:: INFORMATION GIVEN ::

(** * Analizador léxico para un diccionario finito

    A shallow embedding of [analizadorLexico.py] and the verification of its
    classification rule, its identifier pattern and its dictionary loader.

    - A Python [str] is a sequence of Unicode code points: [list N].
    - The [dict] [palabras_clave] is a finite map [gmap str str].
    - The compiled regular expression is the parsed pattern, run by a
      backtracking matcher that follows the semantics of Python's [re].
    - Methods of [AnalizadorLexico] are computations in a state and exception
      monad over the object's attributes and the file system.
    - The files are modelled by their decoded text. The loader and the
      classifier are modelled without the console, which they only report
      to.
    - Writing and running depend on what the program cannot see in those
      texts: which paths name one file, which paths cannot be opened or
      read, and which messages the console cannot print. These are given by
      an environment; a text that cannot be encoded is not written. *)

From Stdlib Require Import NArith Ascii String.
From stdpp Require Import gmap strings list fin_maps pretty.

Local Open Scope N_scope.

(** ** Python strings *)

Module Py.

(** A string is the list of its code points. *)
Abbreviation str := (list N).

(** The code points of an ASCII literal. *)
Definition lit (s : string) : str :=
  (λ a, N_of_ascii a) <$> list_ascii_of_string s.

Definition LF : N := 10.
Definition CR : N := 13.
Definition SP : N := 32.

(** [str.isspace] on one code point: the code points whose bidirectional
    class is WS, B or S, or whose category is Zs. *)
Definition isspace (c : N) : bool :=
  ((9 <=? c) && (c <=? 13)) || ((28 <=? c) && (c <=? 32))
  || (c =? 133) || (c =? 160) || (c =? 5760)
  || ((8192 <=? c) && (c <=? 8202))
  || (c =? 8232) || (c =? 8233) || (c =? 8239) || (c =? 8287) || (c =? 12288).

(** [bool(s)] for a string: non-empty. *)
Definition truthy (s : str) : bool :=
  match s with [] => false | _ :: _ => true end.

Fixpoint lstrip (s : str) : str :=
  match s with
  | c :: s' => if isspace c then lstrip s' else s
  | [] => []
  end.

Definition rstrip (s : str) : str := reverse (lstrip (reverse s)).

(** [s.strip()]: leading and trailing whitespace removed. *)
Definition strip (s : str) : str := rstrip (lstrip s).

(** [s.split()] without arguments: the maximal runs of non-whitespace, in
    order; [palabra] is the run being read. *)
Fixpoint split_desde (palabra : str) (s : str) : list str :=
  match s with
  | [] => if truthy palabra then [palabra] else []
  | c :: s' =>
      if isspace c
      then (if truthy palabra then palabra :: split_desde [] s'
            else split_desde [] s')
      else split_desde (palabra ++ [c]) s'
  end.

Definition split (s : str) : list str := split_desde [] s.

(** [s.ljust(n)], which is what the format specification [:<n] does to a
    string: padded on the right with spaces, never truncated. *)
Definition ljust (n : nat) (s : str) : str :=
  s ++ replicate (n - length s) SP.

:::
:: INFORMATION GIVEN ::

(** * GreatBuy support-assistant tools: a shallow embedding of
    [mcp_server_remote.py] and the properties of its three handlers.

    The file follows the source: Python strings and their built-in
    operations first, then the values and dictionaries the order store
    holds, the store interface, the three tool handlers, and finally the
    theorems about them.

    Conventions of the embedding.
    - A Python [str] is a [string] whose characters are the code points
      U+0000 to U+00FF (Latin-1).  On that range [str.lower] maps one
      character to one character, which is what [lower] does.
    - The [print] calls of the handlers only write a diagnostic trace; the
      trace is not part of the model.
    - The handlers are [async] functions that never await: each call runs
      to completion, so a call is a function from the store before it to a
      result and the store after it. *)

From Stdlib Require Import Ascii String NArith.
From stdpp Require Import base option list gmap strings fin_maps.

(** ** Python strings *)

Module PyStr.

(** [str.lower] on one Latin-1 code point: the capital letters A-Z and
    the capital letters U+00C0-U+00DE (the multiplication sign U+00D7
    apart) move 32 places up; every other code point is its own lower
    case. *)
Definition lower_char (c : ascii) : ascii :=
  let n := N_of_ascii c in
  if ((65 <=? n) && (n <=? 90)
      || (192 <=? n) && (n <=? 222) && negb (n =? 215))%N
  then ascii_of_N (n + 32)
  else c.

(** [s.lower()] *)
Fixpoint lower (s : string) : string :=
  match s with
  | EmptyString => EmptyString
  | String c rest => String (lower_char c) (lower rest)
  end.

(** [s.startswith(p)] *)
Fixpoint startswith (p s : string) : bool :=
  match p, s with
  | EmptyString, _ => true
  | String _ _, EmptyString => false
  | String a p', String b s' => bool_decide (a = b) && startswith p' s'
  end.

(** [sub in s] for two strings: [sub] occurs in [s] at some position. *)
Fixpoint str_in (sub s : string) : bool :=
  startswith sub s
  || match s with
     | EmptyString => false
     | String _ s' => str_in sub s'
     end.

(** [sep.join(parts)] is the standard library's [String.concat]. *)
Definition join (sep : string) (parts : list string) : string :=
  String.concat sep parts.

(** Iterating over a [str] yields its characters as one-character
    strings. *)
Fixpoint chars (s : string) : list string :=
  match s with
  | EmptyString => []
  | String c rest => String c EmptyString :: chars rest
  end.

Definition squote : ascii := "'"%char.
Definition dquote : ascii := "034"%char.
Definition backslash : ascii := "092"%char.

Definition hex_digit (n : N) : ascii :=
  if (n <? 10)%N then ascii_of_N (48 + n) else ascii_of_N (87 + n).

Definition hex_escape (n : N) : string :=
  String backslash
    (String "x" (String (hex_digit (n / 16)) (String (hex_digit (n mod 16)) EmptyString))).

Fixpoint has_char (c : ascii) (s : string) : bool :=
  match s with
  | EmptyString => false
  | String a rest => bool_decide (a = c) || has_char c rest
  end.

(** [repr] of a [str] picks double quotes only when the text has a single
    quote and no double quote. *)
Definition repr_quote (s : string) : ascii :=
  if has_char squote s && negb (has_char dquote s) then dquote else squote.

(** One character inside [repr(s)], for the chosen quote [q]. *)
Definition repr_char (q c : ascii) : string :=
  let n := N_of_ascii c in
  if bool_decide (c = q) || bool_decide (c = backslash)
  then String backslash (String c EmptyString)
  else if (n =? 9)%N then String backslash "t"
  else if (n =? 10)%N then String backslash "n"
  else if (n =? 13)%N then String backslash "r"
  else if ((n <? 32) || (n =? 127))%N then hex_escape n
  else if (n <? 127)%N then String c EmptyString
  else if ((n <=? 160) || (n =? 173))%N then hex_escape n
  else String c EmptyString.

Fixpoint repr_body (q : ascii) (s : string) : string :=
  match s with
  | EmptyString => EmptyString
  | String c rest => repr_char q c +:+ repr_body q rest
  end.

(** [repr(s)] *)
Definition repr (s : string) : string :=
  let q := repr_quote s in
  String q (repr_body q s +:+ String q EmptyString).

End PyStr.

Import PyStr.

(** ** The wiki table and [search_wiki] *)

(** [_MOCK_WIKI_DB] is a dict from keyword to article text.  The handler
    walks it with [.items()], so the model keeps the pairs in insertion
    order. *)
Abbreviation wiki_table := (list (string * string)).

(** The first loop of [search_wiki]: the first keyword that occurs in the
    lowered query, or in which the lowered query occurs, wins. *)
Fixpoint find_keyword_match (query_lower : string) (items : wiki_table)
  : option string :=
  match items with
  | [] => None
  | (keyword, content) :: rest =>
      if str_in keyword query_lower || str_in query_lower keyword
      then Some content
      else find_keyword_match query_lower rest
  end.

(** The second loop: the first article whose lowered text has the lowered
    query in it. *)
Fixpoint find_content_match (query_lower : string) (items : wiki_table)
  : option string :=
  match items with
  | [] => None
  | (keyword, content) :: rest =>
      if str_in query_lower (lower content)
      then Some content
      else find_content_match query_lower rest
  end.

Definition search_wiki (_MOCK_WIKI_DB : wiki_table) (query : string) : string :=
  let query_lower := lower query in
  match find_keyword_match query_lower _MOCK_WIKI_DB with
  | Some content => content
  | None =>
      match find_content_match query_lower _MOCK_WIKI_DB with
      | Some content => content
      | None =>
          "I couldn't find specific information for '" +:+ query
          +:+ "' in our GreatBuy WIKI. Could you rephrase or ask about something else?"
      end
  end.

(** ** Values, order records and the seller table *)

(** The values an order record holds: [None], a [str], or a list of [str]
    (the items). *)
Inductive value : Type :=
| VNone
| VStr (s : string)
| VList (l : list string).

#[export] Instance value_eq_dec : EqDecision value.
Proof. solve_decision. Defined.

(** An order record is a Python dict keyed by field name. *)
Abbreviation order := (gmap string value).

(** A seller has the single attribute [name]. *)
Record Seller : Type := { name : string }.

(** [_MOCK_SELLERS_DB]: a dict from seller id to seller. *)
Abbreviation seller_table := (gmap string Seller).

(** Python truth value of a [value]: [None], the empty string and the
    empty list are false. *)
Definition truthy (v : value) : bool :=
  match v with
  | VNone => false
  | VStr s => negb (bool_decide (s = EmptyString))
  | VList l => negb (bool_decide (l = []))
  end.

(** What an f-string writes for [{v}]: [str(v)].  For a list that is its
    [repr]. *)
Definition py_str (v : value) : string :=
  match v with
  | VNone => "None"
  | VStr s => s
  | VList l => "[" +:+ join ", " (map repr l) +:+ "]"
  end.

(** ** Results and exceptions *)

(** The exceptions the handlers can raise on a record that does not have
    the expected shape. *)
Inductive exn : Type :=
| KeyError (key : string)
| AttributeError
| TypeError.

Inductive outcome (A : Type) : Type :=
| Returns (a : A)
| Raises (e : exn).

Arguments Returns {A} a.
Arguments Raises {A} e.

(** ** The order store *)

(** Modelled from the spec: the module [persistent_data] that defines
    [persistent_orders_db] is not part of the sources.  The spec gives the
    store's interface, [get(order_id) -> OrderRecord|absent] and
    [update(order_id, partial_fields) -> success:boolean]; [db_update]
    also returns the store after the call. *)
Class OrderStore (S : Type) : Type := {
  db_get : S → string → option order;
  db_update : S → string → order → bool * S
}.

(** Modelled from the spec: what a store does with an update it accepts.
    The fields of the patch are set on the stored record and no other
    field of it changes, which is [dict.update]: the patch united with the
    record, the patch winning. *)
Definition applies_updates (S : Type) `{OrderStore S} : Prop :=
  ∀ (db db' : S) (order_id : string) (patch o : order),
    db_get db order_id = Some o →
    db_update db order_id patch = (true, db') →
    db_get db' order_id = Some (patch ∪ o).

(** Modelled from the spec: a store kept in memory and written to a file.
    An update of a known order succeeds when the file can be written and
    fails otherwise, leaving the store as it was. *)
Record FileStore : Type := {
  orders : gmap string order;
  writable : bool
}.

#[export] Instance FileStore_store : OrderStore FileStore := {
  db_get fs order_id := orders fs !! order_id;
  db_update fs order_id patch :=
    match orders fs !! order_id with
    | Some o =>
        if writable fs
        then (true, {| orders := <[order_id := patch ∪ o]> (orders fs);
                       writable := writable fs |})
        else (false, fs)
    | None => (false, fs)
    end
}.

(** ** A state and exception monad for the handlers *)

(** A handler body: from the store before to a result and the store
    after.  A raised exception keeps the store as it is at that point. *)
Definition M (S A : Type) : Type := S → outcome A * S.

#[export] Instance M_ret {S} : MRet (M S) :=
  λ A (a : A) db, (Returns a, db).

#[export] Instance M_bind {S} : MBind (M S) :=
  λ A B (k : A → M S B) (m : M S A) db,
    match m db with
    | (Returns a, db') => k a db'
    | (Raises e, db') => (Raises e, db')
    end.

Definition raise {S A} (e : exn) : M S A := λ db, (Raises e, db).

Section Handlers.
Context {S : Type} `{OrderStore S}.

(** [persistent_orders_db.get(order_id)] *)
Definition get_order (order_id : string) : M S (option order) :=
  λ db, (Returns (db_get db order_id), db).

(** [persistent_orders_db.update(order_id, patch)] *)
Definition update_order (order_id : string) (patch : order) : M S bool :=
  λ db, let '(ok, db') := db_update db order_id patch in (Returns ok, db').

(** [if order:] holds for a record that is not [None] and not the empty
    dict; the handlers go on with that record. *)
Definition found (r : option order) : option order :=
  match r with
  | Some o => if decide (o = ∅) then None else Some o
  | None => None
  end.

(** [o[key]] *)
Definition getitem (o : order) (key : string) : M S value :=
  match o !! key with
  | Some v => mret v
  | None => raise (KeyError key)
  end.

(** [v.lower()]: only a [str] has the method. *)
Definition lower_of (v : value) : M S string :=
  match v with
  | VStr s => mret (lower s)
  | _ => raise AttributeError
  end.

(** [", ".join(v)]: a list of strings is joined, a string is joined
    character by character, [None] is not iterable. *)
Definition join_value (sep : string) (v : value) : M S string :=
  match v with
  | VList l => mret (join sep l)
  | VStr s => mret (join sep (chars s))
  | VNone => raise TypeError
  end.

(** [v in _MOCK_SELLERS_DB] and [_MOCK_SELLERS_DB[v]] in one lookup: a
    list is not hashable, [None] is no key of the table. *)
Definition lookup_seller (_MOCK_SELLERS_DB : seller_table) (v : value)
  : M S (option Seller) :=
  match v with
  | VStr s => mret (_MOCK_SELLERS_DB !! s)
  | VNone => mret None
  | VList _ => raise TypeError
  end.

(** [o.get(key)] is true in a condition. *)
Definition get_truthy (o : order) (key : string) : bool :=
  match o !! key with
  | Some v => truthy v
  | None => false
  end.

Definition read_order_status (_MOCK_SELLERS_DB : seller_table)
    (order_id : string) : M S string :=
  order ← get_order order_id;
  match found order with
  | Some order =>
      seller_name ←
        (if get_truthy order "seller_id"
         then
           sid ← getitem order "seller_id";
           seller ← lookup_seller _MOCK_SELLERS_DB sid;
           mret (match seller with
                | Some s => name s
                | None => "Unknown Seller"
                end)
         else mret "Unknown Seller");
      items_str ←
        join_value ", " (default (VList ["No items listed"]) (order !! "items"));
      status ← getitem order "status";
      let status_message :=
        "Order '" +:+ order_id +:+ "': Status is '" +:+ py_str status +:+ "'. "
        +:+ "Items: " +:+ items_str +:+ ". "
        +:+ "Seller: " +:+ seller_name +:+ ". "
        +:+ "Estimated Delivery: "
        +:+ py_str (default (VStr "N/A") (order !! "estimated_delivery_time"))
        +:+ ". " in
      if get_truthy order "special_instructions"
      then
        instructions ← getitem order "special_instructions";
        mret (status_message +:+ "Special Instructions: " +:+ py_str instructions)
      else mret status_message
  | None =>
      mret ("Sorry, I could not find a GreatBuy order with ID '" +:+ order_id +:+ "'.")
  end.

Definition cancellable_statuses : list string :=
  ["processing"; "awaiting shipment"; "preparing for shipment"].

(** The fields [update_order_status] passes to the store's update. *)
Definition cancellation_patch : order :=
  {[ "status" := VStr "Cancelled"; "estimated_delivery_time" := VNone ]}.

:::

Keeping every character as it is, restate the lines above that run from the line with "(** The second" through the line with "couldn't find specific", both included, and nothing else.

_RESULT BELOW_
(** The second loop: the first article whose lowered text has the lowered
    query in it. *)
Fixpoint find_content_match (query_lower : string) (items : wiki_table)
  : option string :=
  match items with
  | [] => None
  | (keyword, content) :: rest =>
      if str_in query_lower (lower content)
      then Some content
      else find_content_match query_lower rest
  end.

Definition search_wiki (_MOCK_WIKI_DB : wiki_table) (query : string) : string :=
  let query_lower := lower query in
  match find_keyword_match query_lower _MOCK_WIKI_DB with
  | Some content => content
  | None =>
      match find_content_match query_lower _MOCK_WIKI_DB with
      | Some content => content
      | None =>
          "I couldn't find specific information for '" +:+ query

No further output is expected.